Typical daily commuter with access to home or work charging, .. smiley face.
You drive a lot of highway miles, or you ‘typically commute’, but have no place to home/work charge ,…. frowny face.

That’s why many employers have added charging stations in their parkinglots, it’s really not that hard and you can make some money in the process. I have a charger at my work if i need it but i have yet to use it since i have pv at home.


Why is this article model-specific? It’s not even Tesla-specific but Tesla Model 3. What is different from that to a Model S? Or a Leaf? Or any other EV that one may own?

Answer – there is no difference, but putting “Tesla Model 3” in the title grabs more clicks. I am disappointed in you, IEVs.

Maybe because the video was with a 3?


Write a similar article about Model S, Model X, I-Pace, Leaf, IONIQ, i3 etc please!


Here’s a hint: for any EVs with TMS, the top three hints will look identical. For an EV with insufficient or no thermal management, add one more at the top of the list – keep the battery cool at all costs! (e.g., don’t charge until the battery cools off, don’t drive aggressively if it is getting hot, park in the shade on hot sunny days, etc)

Park in the shade? Lol…the stuff some come up…incredible!


Please explain to me why parking in the shade is so ridiculous if your objective is to keep the battery temperature lower? According to you, the joke’s on me and I’m just missing it.

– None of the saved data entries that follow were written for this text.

(* ===== verification/ExecRows.v ===== *)
(** * Properties of rows, sets and lists of the executor

    Converting rows back to points, what SHOW SHARDS lists, and the helpers
    against their reference definitions. *)

From Stdlib Require Import ZArith Lia.
From Stdlib Require Import Strings.Ascii DecimalString.
From S2P Require Import Prelude GoLib GoTime MetaData StoreFSM Rpc Query StatementExecutor ExecSelect ExecShow ExecDemo.

Local Open Scope Z_scope.

Section rows.
  Context `{QueryLang, !TSDBStore _, !ClusterMeta, !IntoWriter, !Monitoring}.

(** ** Rows to points *)

(** The cells of a line by column; of two columns with the same name the later
    one counts. *)
Definition lineCells (columns : list string) (v : list iface) : gmap string iface :=
  list_to_map (reverse (zip columns v)).

Definition lineFields (columns : list string) (v : list iface) : gmap string iface :=
  filter (λ x, x.2 ≠ INil) (delete "time"%string (lineCells columns v)).

Lemma lineCells_snoc columns c v x :
  length columns = length v → lineCells (columns ++ [c]) (v ++ [x]) = <[c := x]> (lineCells columns v).
Proof. intros Hl. unfold lineCells. by rewrite zip_with_app, reverse_app by done. Qed.

Lemma columnIndexes_snoc columns c i ti fi :
  columnIndexes (columns ++ [c]) i ti fi =
  let '(ti', fi') := columnIndexes columns i ti fi in
  if decide (c = "time"%string) then (Some (i + length columns)%nat, fi')
  else (ti', <[c := (i + length columns)%nat]> fi').
Proof.
  revert i ti fi. induction columns as [|d columns IH]; intros i ti fi; cbn.
  - rewrite Nat.add_0_r. by case_decide.
  - rewrite Nat.add_succ_r. destruct (decide (d = "time"%string)); by rewrite IH.
Qed.

(** The indexes point at the cells. *)
Lemma columnIndexes_cells columns v :
  length columns = length v →
  let '(ti, fi) := columnIndexes columns 0 None ∅ in
  (∀ j, ti = Some j → j < length v)%nat ∧ (∀ c j, fi !! c = Some j → j < length v)%nat ∧
  (ti ≫= λ j, v !! j) = lineCells columns v !! "time"%string ∧
  (∀ c, (fi !! c ≫= λ j, v !! j) = delete "time"%string (lineCells columns v) !! c).
Proof.
  revert v. induction columns as [|c columns IH] using rev_ind; intros v Hl.
  { destruct v; [|done]. by cbn. }
  rewrite length_app in Hl. cbn in Hl.
  destruct v as [|x v _] using rev_ind; [cbn in Hl; lia|].
  rewrite length_app in Hl. cbn in Hl. assert (length columns = length v) as Hlen by lia.
  rewrite columnIndexes_snoc, lineCells_snoc, length_app by done. cbn [length Nat.add].
  specialize (IH v Hlen). destruct (columnIndexes columns 0 None ∅) as [ti fi].
  destruct IH as (Hti & Hfi & Ht & Hf).
  assert (∀ j, (j < length v)%nat → (v ++ [x]) !! j = v !! j) as Hold
    by (intros; by rewrite lookup_app_l).
  assert ((v ++ [x]) !! length columns = Some x) as Hnew
    by (rewrite Hlen; by rewrite lookup_app_r, Nat.sub_diag by lia).
  assert (∀ o : option nat, (∀ j, o = Some j → j < length v)%nat →
    (o ≫= λ j, (v ++ [x]) !! j) = (o ≫= λ j, v !! j)) as Hsame.
  { intros [j|] Hj; cbn; [|done]. apply Hold. by apply Hj. }
  case_decide as Hc.
  - subst c. split_and!.
    + intros j [= <-]. lia.
    + intros c j Hj. apply Hfi in Hj. lia.
    + cbn. by rewrite Hnew, lookup_insert_eq.
    + intros c. rewrite Hsame by (intros; by eapply Hfi). by rewrite Hf, delete_insert_eq.
  - split_and!.
    + intros j Hj. apply Hti in Hj. lia.
    + intros d j. destruct (decide (d = c)) as [->|].
      * rewrite lookup_insert_eq. intros [= <-]. lia.
      * rewrite lookup_insert_ne by done. intros Hj. apply Hfi in Hj. lia.
    + rewrite Hsame by done. by rewrite lookup_insert_ne.
    + intros d. rewrite delete_insert_ne by done. destruct (decide (d = c)) as [->|].
      * rewrite !lookup_insert_eq. cbn. done.
      * rewrite !lookup_insert_ne by done. rewrite Hsame by (intros; by eapply Hfi). apply Hf.
Qed.

Lemma columnIndexes_time columns :
  is_Some (columnIndexes columns 0 None ∅).1 ↔ "time"%string ∈ columns.
Proof.
  induction columns as [|c columns IH] using rev_ind.
  { cbn. split; [by intros []|by intros ?%not_elem_of_nil]. }
  rewrite columnIndexes_snoc, elem_of_app, list_elem_of_singleton.
  destruct (columnIndexes columns 0 None ∅) as [ti fi]. cbn in IH.
  case_decide; cbn; naive_solver.
Qed.

(** The loop over the fields, in any order. *)
Lemma rowValues_lookup (fields : list (string * nat)) v acc :
  NoDup fields.*1 → (∀ c j, (c, j) ∈ fields → j < length v)%nat →
  ∃ vals, rowValues fields v acc = Ok vals ∧
    ∀ c, vals !! c = match (list_to_map fields : gmap string nat) !! c ≫= λ j, v !! j with
                     | None | Some INil => acc !! c
                     | Some x => Some x
                     end.
Proof.
  revert acc. induction fields as [|[c j] fields IH]; intros acc Hnd Hj; cbn; [by exists acc|].
  apply NoDup_cons in Hnd as [Hc Hnd].
  assert ((list_to_map fields : gmap string nat) !! c = None) as Hnone
    by (by apply not_elem_of_list_to_map_1).
  destruct (lookup_lt_is_Some_2 v j) as [x Hx]; [apply (Hj c); by left|]. rewrite Hx.
  assert (∀ acc', (x = INil → acc' = acc) → (x ≠ INil → acc' = <[c := x]> acc) →
    ∃ vals, rowValues fields v acc' = Ok vals ∧
    ∀ d, vals !! d = match <[c := j]> (list_to_map fields : gmap string nat) !! d ≫= λ j, v !! j with
                     | None | Some INil => acc !! d
                     | Some x => Some x
                     end) as Hgo.
  { intros acc' H0' H1'. destruct (IH acc' Hnd) as (vals & Hv & Hl).
    { intros d k Hd. apply (Hj d). by right. }
    exists vals. split; [done|]. intros d. rewrite Hl. destruct (decide (d = c)) as [->|Hd].
    - rewrite Hnone, lookup_insert_eq. cbn. rewrite Hx.
      destruct x; (rewrite H1' by done; by rewrite lookup_insert_eq) || by rewrite H0'.
    - rewrite lookup_insert_ne by done.
      assert (acc' !! d = acc !! d) as Hacc.
      { destruct (decide (x = INil)); [by rewrite H0'|]. rewrite H1' by done. by rewrite lookup_insert_ne. }
      by rewrite Hacc. }
  destruct x; by apply Hgo.
Qed.

Lemma rowValues_fields columns v :
  length columns = length v →
  rowValues (map_to_list (columnIndexes columns 0 None ∅).2) v ∅ = Ok (lineFields columns v).
Proof.
  intros Hl. pose proof (columnIndexes_cells columns v Hl) as Hc.
  destruct (columnIndexes columns 0 None ∅) as [ti fi]. destruct Hc as (_ & Hfi & _ & Hf). cbn [snd].
  destruct (rowValues_lookup (map_to_list fi) v ∅) as (vals & -> & Hvals).
  { apply NoDup_fst_map_to_list. }
  { intros c j Hj%elem_of_map_to_list. by eapply Hfi. }
  f_equal. apply map_eq. intros c. rewrite Hvals, list_to_map_to_list, Hf, lookup_empty.
  unfold lineFields. rewrite map_lookup_filter.
  destruct (delete _ _ !! c) as [x|]; cbn; [|done].
  destruct (decide (x = INil)) as [->|Hx]; [done|].
  rewrite option_guard_True by done. by destruct x.
Qed.

(** The point of a line, unless it cannot be stored. *)
Definition linePoint (name : string) (row : Row) (v : list iface) : option Point :=
  match lineCells (row_Columns row) v !! "time"%string with
  | Some (ITime t) =>
      match NewPoint name (row_Tags row) (lineFields (row_Columns row) v) t with
      | Ok p => Some p
      | _ => None
      end
  | _ => None
  end.

(** C37. Converting a row back to points is the same as reading each line by its
    column names: a line gives the point with the non-nil cells of its columns
    other than time as fields (the later of two equal columns), at the instant
    of its time column; lines whose point cannot be built are left out and the
    others keep their order.  A row without a time column is an error. *)
Theorem convertRowToPoints_by_columns name row :
  (∀ n t f z, NewPoint n t f z ≠ Panics) →
  Forall (λ v, length v = length (row_Columns row) ∧
               ∃ t, lineCells (row_Columns row) v !! "time"%string = Some (ITime t)) (row_Values row) →
  convertRowToPoints name row =
  if decide ("time"%string ∈ row_Columns row) then Ok (omap (linePoint name row) (row_Values row))
  else Err (errorf "error finding time index in result").
Proof.
  intros Hnp Hlines. unfold convertRowToPoints. pose proof (columnIndexes_time (row_Columns row)) as Ht.
  destruct (columnIndexes (row_Columns row) 0 None ∅) as [[ti|] fi] eqn:E; cbn in Ht.
  2: { rewrite decide_False; [done|]. intros []%Ht. done. }
  rewrite decide_True by (apply Ht; eauto). clear Ht.
  induction Hlines as [|v values [Hv [t Hcell]] _ IH]; cbn; [done|].
  pose proof (columnIndexes_cells (row_Columns row) v ltac:(done)) as Hc.
  pose proof (rowValues_fields (row_Columns row) v ltac:(done)) as Hf. rewrite E in Hc, Hf.
  destruct Hc as (_ & _ & Htime & _). cbn in Htime, Hf.
  unfold rowPoint, linePoint. rewrite Hf. cbn. rewrite Htime, Hcell.
  specialize (Hnp name (row_Tags row) (lineFields (row_Columns row) v) t).
  destruct (NewPoint _ _ _ t) as [p| |]; [..|done]; cbn; by rewrite IH.
Qed.

(** ** SHOW SHARDS *)

(** SHOW SHARDS has one row per database, and lists in it exactly the shards of
    the groups that are not deleted, each with its group, the range of the group
    and its expiry, and its owners. *)
Theorem show_shards_lists_live_shards e :
  ∃ rows, executeShowShardsStatement e = (Ok rows, e) ∧
    Forall2 (λ di row, row_Name row = dbi_Name di ∧
      ∀ line, line ∈ row_Values row ↔ ∃ rpi sgi si,
        rpi ∈ dbi_RetentionPolicies di ∧ sgi ∈ rpi_ShardGroups rpi ∧ Deleted sgi = false ∧
        si ∈ sgi_Shards sgi ∧ line = shardValues di rpi sgi si)
      (mc_Databases (ex_meta e)) rows.
Proof.
  eexists. split; [reflexivity|].
  induction (mc_Databases (ex_meta e)) as [|di dis IH]; constructor; [|done].
  cbn. split; [done|]. intros line. unfold shardLines. rewrite list_elem_of_bind.
  setoid_rewrite list_elem_of_bind. setoid_rewrite list_elem_of_fmap.
  unfold liveGroups. setoid_rewrite list_elem_of_filter. naive_solver.
Qed.

End rows.

(** ** String sets *)
Section sets.
  Context `{RpcEnv, !RpcEnvLaws}.

Lemma range_elem k (s : gset string) : k ∈ rangeStrings s ↔ k ∈ s.
Proof. by rewrite range_strings_all, elem_of_elements. Qed.

Lemma fold_insert_union (l : list string) (s : gset string) :
  fold_left (λ ns k, {[k]} ∪ ns) l s = list_to_set l ∪ s.
Proof. revert s. induction l as [|k l IH]; intros s; cbn; [set_solver|]. rewrite IH. set_solver. Qed.

Lemma fold_filter_union (P : string → bool) (l : list string) (s : gset string) k :
  k ∈ fold_left (λ ns k, if P k then {[k]} ∪ ns else ns) l s ↔ (k ∈ l ∧ P k = true) ∨ k ∈ s.
Proof.
  revert s. induction l as [|x l IH]; intros s; cbn; [set_solver|]. rewrite IH.
  destruct (P x) eqn:E; rewrite ?elem_of_union, ?elem_of_singleton, elem_of_cons; naive_solver congruence.
Qed.

(** The string sets are sets, whatever order the map iterations take: union and
    intersection are those of sets, although the intersection visits only the
    shorter operand, and [list] is the same sorted list of the elements for
    every order of the iteration. *)
Theorem stringSet_operations (s o : gset string) ss k :
  stringSet.union s o = s ∪ o ∧ stringSet.intersect s o = s ∩ o ∧ stringSet.add ss s = list_to_set ss ∪ s ∧
  (stringSet.contains k s = true ↔ k ∈ s) ∧
  stringSet.elems s = merge_sort String.le (elements s) ∧ Sorted String.le (stringSet.elems s).
Proof.
  split_and!.
  - unfold stringSet.union, stringSet.newStringSet. rewrite !fold_insert_union. apply leibniz_equiv. intros x.
    rewrite !elem_of_union, !elem_of_list_to_set, !range_elem. set_solver.
  - unfold stringSet.intersect, stringSet.newStringSet. apply leibniz_equiv. intros x. destruct (_ <? _)%nat.
    all: rewrite (fold_filter_union (λ k, bool_decide (k ∈ _))), range_elem, bool_decide_eq_true,
      elem_of_intersection, elem_of_empty; naive_solver.
  - apply fold_insert_union.
  - apply bool_decide_eq_true.
  - unfold stringSet.elems, sortStrings. apply (Sorted_unique String.le); [apply Sorted_merge_sort, _..|].
    by rewrite !merge_sort_Permutation, range_strings_all.
  - apply Sorted_merge_sort, _.
Qed.

End sets.

(** ** Lists of numbers *)

(** Splitting at the commas. *)
Fixpoint splitCommas (s : string) : list string :=
  match s with
  | EmptyString => [""%string]
  | String c s' =>
      if decide (c = ","%char) then ""%string :: splitCommas s'
      else match splitCommas s' with
           | [] => [String c ""]
           | x :: xs => String c x :: xs
           end
  end.

Fixpoint noComma (s : string) : Prop :=
  match s with
  | EmptyString => True
  | String c s' => c ≠ ","%char ∧ noComma s'
  end.

Lemma splitCommas_last s : noComma s → splitCommas s = [s].
Proof. induction s as [|c s IH]; cbn; [done|]. intros [Hc Hs]. by rewrite decide_False, IH. Qed.

Lemma splitCommas_app s t : noComma s → splitCommas (s +:+ "," +:+ t)%string = s :: splitCommas t.
Proof.
  induction s as [|c s IH]; [done|]. intros [Hc Hs]. specialize (IH Hs).
  change (String c s +:+ "," +:+ t)%string with (String c (s +:+ "," +:+ t)).
  cbn [splitCommas]. by rewrite decide_False, IH by done.
Qed.

Lemma uint_noComma d : noComma (NilEmpty.string_of_uint d).
Proof. induction d; cbn; done. Qed.

Lemma FormatUint_noComma z : noComma (strconv.FormatUint z).
Proof.
  unfold strconv.FormatUint, NilZero.string_of_uint. case_match; (done || apply uint_noComma).
Qed.

(** The owners that SHOW SHARDS prints can be read back: splitting the text of a
    list of node IDs at the commas and parsing the parts gives the list. *)
Theorem joinUint64_roundtrip a :
  a ≠ [] → Forall (λ x, 0 ≤ x < 2 ^ 64) a →
  mapM strconv.ParseUint (splitCommas (joinUint64 a)) = Some a.
Proof.
  intros Hne Ha. induction Ha as [|x a Hx Ha IH]; [done|]. destruct a as [|y a].
  - cbn. rewrite splitCommas_last by apply FormatUint_noComma. cbn.
    by rewrite strconv.ParseUint_FormatUint.
  - change (joinUint64 (x :: y :: a)) with (strconv.FormatUint x +:+ "," +:+ joinUint64 (y :: a))%string.
    specialize (IH ltac:(done)). revert IH. generalize (joinUint64 (y :: a)). intros js IH.
    rewrite splitCommas_app by apply FormatUint_noComma. cbn.
    rewrite strconv.ParseUint_FormatUint by done. cbn. by rewrite IH.
Qed.

(** ** Runs *)

#[local] Existing Instances demo_models demo_influxql demo_lang demo_tsdb demo_env demo_env_laws.
#[local] Existing Instances demo_meta demo_into demo_monitoring.

(** Two columns of the same name and a line without fields. *)
Definition demo_row : Row :=
  mkRow "cpu" nilTags ["v"; "time"; "v"]%string
    [[IInt 1; ITime 10; IInt 2]; [IInt 1; ITime 20; INil]].

Lemma convertRowToPoints_by_columns_witness :
  convertRowToPoints "cpu" demo_row = Ok (omap (linePoint "cpu" demo_row) (row_Values demo_row)).
Proof.
  refine (eq_trans (convertRowToPoints_by_columns "cpu" demo_row _ _) eq_refl).
  - intros n t f z. cbn. case_decide; discriminate.
  - repeat constructor; eexists; reflexivity.
Defined.

Lemma stringSet_operations_witness :
  stringSet.intersect {["a"; "b"]} {["b"; "c"]} = ({["a"; "b"]} ∩ {["b"; "c"]} : gset string).
Proof. apply (stringSet_operations {["a"; "b"]} {["b"; "c"]} [] "a"). Defined.

Lemma joinUint64_roundtrip_witness :
  mapM strconv.ParseUint (splitCommas (joinUint64 [4; 5])) = Some [4; 5].
Proof. apply joinUint64_roundtrip; [discriminate|repeat constructor; lia]. Defined.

I don’t know why you’re ridiculing the idea. That advice has long been offered to Leaf owners for hot days, and should be taken whenever possible. Also, it’s better to park where it’s windy, so passive cooling will be faster. But that’s problematic; finding shade to park in is far easier.


Smarter to think ahead and to buy an EV with TMS then look for caves, freeway overpasses, Shady trees to keep your under-engineered EV cool.

Because i have been parking in the SoCal sun for 2 years now with almost 0 range loss on my eGolf that has no TMS…so own experience, let’s call it that. Fact is even if the concrete is hot the car will cool it off fast by shading it. These cars are not that close to the ground anyway, there is plenty of air circulation under the car. It’s simply not hot enough for long enough to do any damage. I guess if we keep repeating this then it will become fact eventually without any data backing it up.

jim stack

eGolf has air cond cooling and is the only car without liquid cooling that does well in the Phoenix Arizona area so far. We’ll see in the next few years but it’s great compared to the KIA SOUL EV with just fan cooling and all 16 in our area failed ! Same with the LEAF no cooling with batteries that all wilt very fast.
So far only liquid cooling are great with a predicted 20 years life at 80% or better,.

I’m pretty sure at this point that all this range loss is due to charging and not parking. Maybe even regular L2 affects them. Not once did i hear the eGolf running a cooling fan or anything to cool the battery while parked.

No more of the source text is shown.